Theorem (formula $SS_1-T^2=0$): the cone issued from $(x_1,y_1)$ and tangent to a conic curve with equation (1) is given by formula:

$$S(X)S(X_1)-T(X,X_1)^2=0\tag{3}$$

Of course, in 2D, replace "cone" by "pair of tangent line equations". But it is important to know that this formula is generalizable to 3D and even nD.

A 3D example can be found here.

In our case, we are going to do the inverse path: we will be looking for points $X_0=(x_0,y_0)$ such that equation (3) is fullfilled for our 2 circles with equations, $S_1=0$ and $S_2=0$.

As we have $4$ common tangents, we must await $6=\binom{4}{2}$ pairs of tangents and in particular $6$ intersection points of these pairs of tangents that are depicted (red dots) in the figure, among which we will find the two dilation centers, the positive one and the negative one

$$(1,5) \ \text{and} \ (4,7/2)$$

More precisely, but without entering into the details, it suffices to compare the coefficients of $x^2$, $xy$ and $y^2$ in the expansions of $$S_1(X)S_1(X_0)-T_1(X,X_0)^2=0 \ \text{and} \ S_2(X)S_2(X_0)-T_2(X,X_0)^2=0$$ to get the following system :

$$\begin{cases}(y_0^2 - 8y_0 + 15)&=&a(y_0^2 - 4y_0 - 5)\\ (8x_0 + 6y_0 - 2x_0y_0 - 24)&=&a(4x_0 + 14y_0 - 2x_0y_0 - 28)\\ (x_0^2 - 6x_0 + 8)&=&a(x_0^2 - 14x_0 + 40)\end{cases}\tag{4}$$

($a$ being a proportionnality coefficient ; all this is to be done of course by a CAS).

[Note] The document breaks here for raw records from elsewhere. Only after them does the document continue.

(** Leaving the polling counts of a full queue wakes nobody. *)
Lemma leavePolling_full w v :
  at_rest w v → 1 <= v_pollers (v_producers v) → room A w v = 0 → 0 <= v_budget v →
  ends (leavePolling producers (peekRoom A)) w (λ _ w',
    leaves w v w' (with_producers (polling (-1) (v_producers v)) v)).
Proof.
  intros Hr Hp Hf Hk. pose proof (rest_producers _ _ _ Hr) as [_ _ _ _ [Hcp Hcq]].
  apply ends_bind, (ends_drop_producers w v); [done..|]. intros w1 Hl.
  rewrite needsWake_word by (unfold is_count in *; lia). destruct (_ && _); [|by apply ends_ret].
  apply ends_bind. eapply ends_mono; [apply (peekRoom_at A); [apply (leaves_rest _ _ _ _ _ Hl)|done]|].
  intros b w2 [-> Hl2]. unfold room in *.
  destruct (settings_eq _ _ _ (leaves_untouched _ _ _ _ _ Hl)) as (_ & _ & _ & _ & _ & ->).
  simpl v_items. rewrite Hf. cbn [Z.ltb Z.compare]. apply ends_ret. by eapply leaves_trans.
Qed.

(** The [select] of a caller without a token, on an open queue, with its context done. *)
Lemma ends_selectPark w (side : focus (world E U) waitSide) ctx caller sd x e
    (Q : parkCase → world E U → Prop) :
  look side w = Some sd → waiters sd !! caller = Some x → w_token x = false →
  contexts w !! ctx = Some e → q_done (queue w) = false → Q ParkContext w →
  ends (selectPark side ctx caller) w Q.
Proof.
  intros Hsd Hx Ht Hctx Hd HQ.
  assert (ready_cases side ctx caller w = [(w, ParkContext)]) as Hready.
  { unfold ready_cases. rewrite Hsd. change (Some sd ≫= takeToken caller) with (takeToken caller sd).
    unfold takeToken. rewrite (read_Some _ _ _ _ Hx). simpl.
    by rewrite Ht, Hctx, Hd. }
  apply ends_await; rewrite Hready; [done|]. by intros w' b [= -> ->]%list_elem_of_singleton.
Qed.

(** A listed waiter has no token. *)
Lemma listed_waiter sd p ws c x :
  side_at sd p ws c → x ∈ ws → ∃ y, waiters sd !! x = Some y ∧ w_token y = false.
Proof.
  intros Hs (l1 & l2 & ->)%list_elem_of_split.
  eexists. by split; [apply (dll_entry _ _ (at_list _ _ _ _ Hs) l1 x l2)|].
Qed.

Section push_wait.
Context (ctx : nat) (attempt : M Z) (pushedBefore : Z) (e : error) (need : Z).
Hypothesis attempt_engine : engine_prog attempt.
Hypothesis need_nonneg : 0 <= need.
Hypothesis attempt_full : ∀ w v,
  at_rest w v → room A w v = 0 → need <= v_budget v → ends attempt w (λ n w', n = 0 ∧ leaves w v w' v).

(** A full, open queue and a caller whose context is done. *)
Record stuck w v : Prop := {
  stuck_rest : at_rest w v;
  stuck_full : room A w v = 0;
  stuck_budget : need <= v_budget v;
  stuck_open : v_closed v = false;
  stuck_done : contexts w !! ctx = Some e;
}.

Lemma stuck_leaves w v w' sv :
  stuck w v → leaves w v w' (with_producers sv v) → stuck w' (with_producers sv v).
Proof.
  intros [Hr Hf Hk Ho Hd] Hl. pose proof (leaves_untouched _ _ _ _ _ Hl) as Hu.
  split; try done; [apply (leaves_rest _ _ _ _ _ Hl)| |by rewrite (same_contexts _ _ _ Hu)].
  unfold room in *. by destruct (settings_eq _ _ _ Hu) as (_ & _ & _ & _ & _ & ->).
Qed.

Lemma stuck_same w v w' : stuck w v → leaves w v w' v → stuck w' v.
Proof.
  intros Hs Hl. pose proof (stuck_leaves w v w' (v_producers v) Hs) as H.
  rewrite with_producers_same in H. auto.
Qed.

Lemma stuck_word w v (Q : Z → world E U → Prop) :
  stuck w v → (∀ word, closed word = false → Q word w) → ends (zoom producers loadWord) w Q.
Proof.
  intros Hs HQ. pose proof (stuck_rest _ _ Hs) as Hr.
  pose proof (rest_producers _ _ _ Hr) as [_ _ _ _ [Hcp Hcq]].
  apply (ends_producers_word A w v); [done|]. apply HQ. rewrite closed_word by done. apply Hs.
Qed.

Lemma producerContextError_stuck w v (Q : option error → world E U → Prop) :
  stuck w v → Q (Some e) w → ends (producerContextError ctx pushedBefore) w Q.
Proof.
  intros Hs HQ. pose proof (stuck_rest _ _ Hs) as Hr.
  pose proof (rest_consumers _ _ _ Hr) as [_ _ _ _ [Hcp Hcq]].
  apply ends_bind, (ends_consumers_word A w v); [done|].
  rewrite closed_word, (stuck_open _ _ Hs) by done. apply ends_load. by rewrite (stuck_done _ _ Hs).
Qed.

Lemma isDone_stuck w v (Q : bool → world E U → Prop) :
  stuck w v → Q true w → ends (isDone ctx) w Q.
Proof. intros Hs HQ. apply ends_load. by rewrite (stuck_done _ _ Hs). Qed.

Lemma spinForRoom_stuck w v :
  stuck w v → ends (spinForRoom A ctx attempt pushedBefore) w (λ r w', w' = w ∧ (r = None ∨ r = Some (0, Some e))).
Proof.
  intros Hs. apply ends_bind, ends_load, ends_loop. destruct (_ <=? 0).
  { apply ends_ret. auto. }
  apply ends_bind, (stuck_word w v); [done|]. intros word ->. apply ends_bind.
  change (0 `rem` contextCheckInterval =? 0) with true.
  apply (isDone_stuck w v); [done|]. apply ends_bind, (producerContextError_stuck w v); [done|].
  apply ends_ret. auto.
Qed.

Lemma attemptRegistered_stuck w v :
  stuck w v → 1 <= v_pollers (v_producers v) →
  ends (attemptRegistered A ctx attempt pushedBefore) w (λ r w', r = Some (0, Some e) ∧
    leaves w v w' (with_producers (polling (-1) (v_producers v)) v)).
Proof.
  intros Hs Hp. pose proof Hs as [Hr Hf Hk Ho Hd].
  apply ends_bind, (stuck_word w v); [done|]. intros word ->. apply ends_bind.
  eapply ends_mono; [by apply attempt_full|]. intros n w1 [-> Hl1]. cbn [Z.ltb Z.compare].
  pose proof (stuck_same _ _ _ Hs Hl1) as Hs1.
  apply ends_bind, (stuck_word w1 v); [done|]. intros word' ->.
  apply ends_bind, (isDone_stuck w1 v); [done|]. apply ends_bind.
  eapply ends_mono; [apply (leavePolling_full w1 v); [apply Hs1|done|apply Hs1|lia]|].
  intros b w2 Hl2. pose proof (leaves_trans _ _ _ _ _ _ _ Hr Hl1 Hl2) as Hl.
  apply ends_bind. eapply producerContextError_stuck; [exact (stuck_leaves _ _ _ _ Hs Hl)|]. by apply ends_ret.
Qed.
Lemma step_count sd g t t' W p y :
  sinv N sd g → mode i t W None g → unseated t → unseated t' →
  p = polls g - bit (registered (g_list g) t) + bit (registered (g_list g) t') →
  (is_count p → is_count (parks g) → y = side_word p (parks g) (g_closed g) ∧
     ∀ g', polls g' = p → parks g' = parks g → g_threads g' = <[i := t']> (g_threads g) → covered g') →
  stepped (set_word y sd) g t' W None.
Proof.
  intros Hi Hm Hu Hu' Hp Hnew. pose proof Hi as (Hs & _ & Hc & HN). pose proof Hm as (Hti & _ & Hmi).
  rewrite <- Hmi, <- (mine_same g t').
  assert (g_hold g ≠ Some (i, Extra)) as Hne.
  { intros Hh. unfold mine in Hmi. by rewrite Hh, decide_True in Hmi. }
  eapply step_plain; try done; [by right|apply (sc_mu _ _ _ Hs)|apply (sc_pending _ _ _ Hs)|by left|..].
  - by apply closes_same.
  - change (phase_of (Ghost _ _ _ _ _ _)) with (phase_of g). intros p' q' Hp' Hq' Hcp Hcq.
    assert (p' = p) as -> by lia. assert (q' = parks g) as -> by lia.
    destruct (Hnew Hcp Hcq) as [-> Hcov]. split; [done|]. intros Hpg Hqg. by apply Hcov.
Qed.

Lemma registered_out l o : registered l (Thread Out o) = false.
Proof. done. Qed.
Lemma registered_polling l o : registered l (Thread Polling o) = true.
Proof. done. Qed.

Lemma polls_registered sd g t W m :
  sinv N sd g → mode i t W m g → registered (g_list g) t = true → 1 <= polls g.
Proof. intros _ (Hti & _) Hr. unfold polls. pose proof (count_pos _ _ _ _ Hti Hr). lia. Qed.

Lemma step_register sd g o W :
  sinv N sd g → mode i (Thread Out o) W None g →
  stepped (set_word (s_word sd +64 onePoller) sd) g (Thread Polling o) W None.
Proof.
  intros Hi Hm. destruct (sinv_word _ _ Hi) as (Hcp & Hcq & Hw).
  eapply (step_count _ _ _ _ _ (polls g + 1)); [done..|by left|by right|simpl; lia|].
  intros Hcp' _. split; [by rewrite Hw, word_register|]. intros g' Hp _ _ _ _.
  left. unfold is_count in *. lia.
Qed.

Lemma step_drop sd g o W :
  let left := s_word sd -64 onePoller in
  sinv N sd g → mode i (Thread Polling o) W None g →
  stepped (set_word left sd) g (Thread Out (needsWake left)) W None.
Proof.
  intros left Hi Hm. destruct (sinv_word _ _ Hi) as (Hcp & Hcq & Hw).
  assert (1 <= polls g) by (by eapply polls_registered). pose proof Hm as (Hti & _).
  eapply (step_count _ _ _ _ _ (polls g - 1)); [done..|by right|by left|simpl; lia|].
  intros Hcp' _. assert (left = side_word (polls g - 1) (parks g) (g_closed g)) as Hl.
  { unfold left. by rewrite Hw, word_drop. }
  split; [done|]. intros g' Hp Hq Hts. destruct (needsWake left) eqn:Hn.
  - intros _ _. right. exists i, (Thread Out true). rewrite Hts. by split; [eapply lookup_upd_eq|].
  - rewrite Hl in Hn. by eapply covered_checked.
Qed.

(4) is a system of 3 equations with three unknowns. Its solutions are the 6 points:

$$(x_0,y_0)=(6,5),(4,1),(1,5),(4,5),(4,7/2), (14/5,13/5)$$

that we can see on the figure.

For a proof of the formula, see #278 (page 251) and #289 of the book by Loney https://archive.org/details/elementsofcoordi00loneuoft (not a recent one, I admit)

Connected: https://math.stackexchange.com/q/3764389

Answer 3

Center of dilation $P(4;\;3.5)$

Magnitude $=-3$

Indeed centers are respectively $A(3;\;4)$ and $B(7;\;2)$ and radii $r_1=1;\;r_2=3$

The center of dilation is on the line $AB$ at a point $P$ such that $\vec{PB}=-3\vec{AP}$.